The UN warned on Thursday that billions of people would face hunger and widespread chronic food shortages as a result of failures to conserve water resources, and to tackle the climate crisis.

Qu Dongyu, director-general of the UN’s Food and Agriculture Organization (FAO), said: “We must take very seriously both water scarcity (the imbalance between supply and demand for freshwater resources) and water shortages (reflected in inadequate rainfall patterns) for they are now the reality we all live with … Water shortages and scarcity in agriculture must be addressed immediately and boldly.”

He said that the UN’s sustainable development goals, which include wiping out hunger and improving access to clean water, were still within reach but that much more needed to be done to improve farming practices around the world and to manage resources equitably.

The organisation’s State of Food and Agriculture 2020 report found that 50 million people in sub-Saharan Africa live in areas where severe drought has catastrophic effects on cropland and pastureland once every three years. More than a 10th of the world’s rainfed cropland is subject to frequent drought, as is about 14% of the world’s pastureland.

Rainfed agriculture represents 60% of global crop production, and 80% of land under cultivation, with the rest benefiting from irrigation. However, irrigation is no panacea: more than 60% of irrigated cropland around the world is highly water stressed. 

Irrigation of the wrong type can waste water, depleting non-renewable resources such as underground aquifers, and poor management can result in some farmers losing out on water resources – for instance, in the case of downstream farms, if rivers and waterways are run dry by upstream irrigation.

Small-scale and farmer-led irrigation systems are often more efficient than large-scale projects, the report found. Large-scale state-funded schemes in Asia, for instance, have relied on tapping directly into groundwater, putting excessive pressure on that resource. But small-scale farmers around the world face extra difficulties, such as a lack of secure tenure over water rights, and little access to finance and credit.

Separate research has recently shown that the world’s farmland is increasingly being concentrated in fewer hands, with large companies and international owners taking over swathes of production, while small farmers – whose farms are often run along more environmentally sustainable lines – are increasingly being pushed out.
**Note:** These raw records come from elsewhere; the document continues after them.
(** The three ways of [quit]. *)
Lemma quit_cases (sid : Sid) (st : State) :
  exec (quit sid) st = Ret tt st []
  ∨ (∃ (room s0 s1 s2 : string) (more : list string),
      truthy_room (session_of st sid) = Some room
      ∧ PyStr.py_split "_" room = s0 :: s1 :: s2 :: more
      ∧ sessions st !! (if String.eqb sid s1 then s2 else s1) = None
      ∧ exec (quit sid) st =
          Raise KeyError
            (set_replay_requests (delete room) (set_games (PyDict.del room) st))
            [mkEmit "opponent_left" ∅ (ToRoom room)])
  ∨ ∃ (room s0 s1 s2 : string) (more : list string),
      truthy_room (session_of st sid) = Some room
      ∧ PyStr.py_split "_" room = s0 :: s1 :: s2 :: more
      ∧ let opponent := if String.eqb sid s1 then s2 else s1 in
        exec (quit sid) st =
          Ret tt
            {| waiting :=
                 if PyList.mem opponent (waiting st) then waiting st
                 else waiting st ++ [opponent];
               games := PyDict.del room (games st);
               replay_requests := delete room (replay_requests st);
               sessions :=
                 if bool_decide (is_Some (session_of st opponent !! "room"))
                 then <[opponent := delete "room" (session_of st opponent)]>
                        (sessions st)
                 else sessions st;
               rooms :=
                 match rooms st !! room with
                 | Some s => <[room := s ∖ {[sid]}]> (rooms st)
                 | None => rooms st
                 end |}
            [mkEmit "opponent_left" ∅ (ToRoom room)].
Proof.
  destruct (truthy_room (session_of st sid)) as [room|] eqn:Hs.
  - destruct (PyStr.py_split "_" room) as [|s0 [|s1 [|s2 more]]] eqn:Hp.
    + left. unfold session_of in Hs. open_m. by rewrite Hs, Hp.
    + left. unfold session_of in Hs. open_m. by rewrite Hs, Hp.
    + left. unfold session_of in Hs. open_m. by rewrite Hs, Hp.
    + right.
      destruct (sessions st !! (if String.eqb sid s1 then s2 else s1))
        as [d|] eqn:Hc.
      * right. exists room, s0, s1, s2, more. split; [done|]. split; [done|].
        apply (quit_step st sid room s0 s1 s2 more); [done | done |].
        rewrite Hc. eauto.
      * left. exists room, s0, s1, s2, more. split_and!; [done | done | done |].
        by apply (quit_peer_gone st sid room s0 s1 s2 more).
  - left. by apply quit_ignored.
Qed.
About 1% of the world’s farms operate 70% of the worlds’ farmland.

Food production must change in order to reduce greenhouse gas emissions and try to stave off climate breakdown, but even this is not straightforward, the FAO warned. 

“As the world aims to shift to healthy diets – often composed of relatively water-intensive foods, such as legumes, nuts, poultry and dairy products – the sustainable use of water resources will be ever more crucial,” said Qu, former vice-minister of agriculture and rural affairs in China. 

“Rainfed agriculture provides the largest share of global food production. However, for it to continue to do so, we must improve how we manage water resources from limited rainfall.”

This year’s FAO report focused on water, but much of the organisation’s work this year has been to try to stem the potential for the coronavirus pandemic to give rise to widespread food shortages. The organisation called on governments earlier this year to keep global supply chains and food markets open, despite the travel restrictions resulting from the pandemic, and these calls seem to have largely been heeded.

The world’s harvests this year have generally been good, with some exceptions, but some areas of Africa are still under threat of severe food problems.